That is, generally speaking, if we don't have to rush, we tend not to.
Early in the morning, before it was dark, Mary Magdalene ran back to her friends with this message: "They have taken the Lord. We don't know where they have laid him."
One stone, shifted: the starter pistol to the most dramatic race in human history. Cue "Chariots of Fire."
Are you up before 6:20 a.m., running? Me, neither.
When they find out there is a missing dead body, Peter and the Beloved Disciple are off - gone, like a shot. What were they doing when the Magdalene found them? I'll tell you what they weren't doing: going out with ointment and spices out of love for Jesus. They weren't escorting their fellow disciples, the women, to keep them safe.
I don't even think they were making breakfast. I think they were having a bit of a lie-in.
Don't blame them. I don't bound out of bed when I've had a horrendous weekend. But notice that it's this new thing, this rather unexpected news that gets them up and atheleticizing: a misplaced corpse. Really? What's the big deal? What was once Jesus of Nazareth, after all, won't be more dead if it is put somewhere else, right? And, of course, they weren't all that eager to get up to see a dead body a few minutes ago.
When does God get our attention? When things go bad like he tells us they will? No, then we get overcome by the despair of our broken dreams. When he comes in quiet humility to share time and space with us? No, that's just ordinary and easy to take for granted. It's when things go sideways from what we expected, and Bam! Oh, God, there You are! Forgot about You for a second... a week... a year...
Peter and the Beloved Disciple are zipping through the narrow streets and armoured gates of Jerusalem, over the scrub and under the olive trees outside the city, back to the garden, because this wasn't part of their plan. Jesus died and should stay put - it's easier to grieve that way, when we have a spot in our mind or our garden where we put our cold, dead dreams, to stay put. When someone stirs up what we've laid to rest, it's enough to get us agitated and moving.
I love that the Beloved Disciple outstrips Peter in this grand, empty rush, and I love that he writes it into his Gospel. They were running together - maybe their minds are racing, too. (Of course, if they believed Christ had risen like he had said he would, they would not have rushed to see the grave, not expecting him to be there.) But the Beloved Disciple reaches the tomb first, looks in, sees what evidence is there... and waits.
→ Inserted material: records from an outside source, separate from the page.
(* ===== verification/_CoqProject ===== *)
-Q . S2P
Prelude.v
CLib.v
Utf16.v
Message.v
SerialLine.v
SerialBytes.v
Wheel.v
AlarmRing.v
AlarmRace.v
StdMap.v
MySql.v
DataBase.v
DataTyped.v
CsvError.v
CsvReader.v
CsvAsync.v
CsvThread.v
CsvFailing.v
CsvLine.v
CsvQuote.v
CsvNumber.v
CsvFloat.v
CsvIeee.v
FloatRound.v
CsvRound.v
CsvParse.v
CsvFile.v
HikDev.v
HikText.v
SerialConfig.v
AlarmLoop.v
ServiceRace.v
ServiceLive.v
Main.v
Often the Beloved Disciple, who ends up living the longest of all Apostles, is portrayed as youthful, while Peter, who already has a mother-in-law, is the rough and crotchety old man. Here, they both have their own impulsivity, running together: the passion of youth reaches Christ's last known address first, but it's the boldness, the blunt entitlement of age, that barges into the space, owning Christ's absence.
Linen wrappings. A rolled up cloth placed to the other side. Grave robbers? Maybe Martha Stewart couldn't leave a robbed grave in a slovenly mess, but most nefarious characters would grab what they came for and scamper, not tidy up. Remember, linen and cloth would be the relative price of a new cellphone. The unschooled fisherman does a Sherlock: Jesus has folded up his PJs. That's what it looks like.
The Beloved - and Fleet-Footed - Disciple now enters the tomb. Sees. Believes. But neither he nor Peter understand that this was always the plan, that all Scripture points to this radical action of God.
They aren't yet open enough. They go home. Back to bed.
Is it any wonder that God must shout so loud, while still whispering so quiet, to get through his love to us? That beyond our hope and within our being lies the grand, flowing, unending, powerful and beautiful love whose only obstacle is our belief he exists.
Easter people, on your marks. The Resurrection signals a mad dash.
St. Peter, the clumsy blunderer, pray for us.
St. John, the awkward twinkle-toes, pray for us.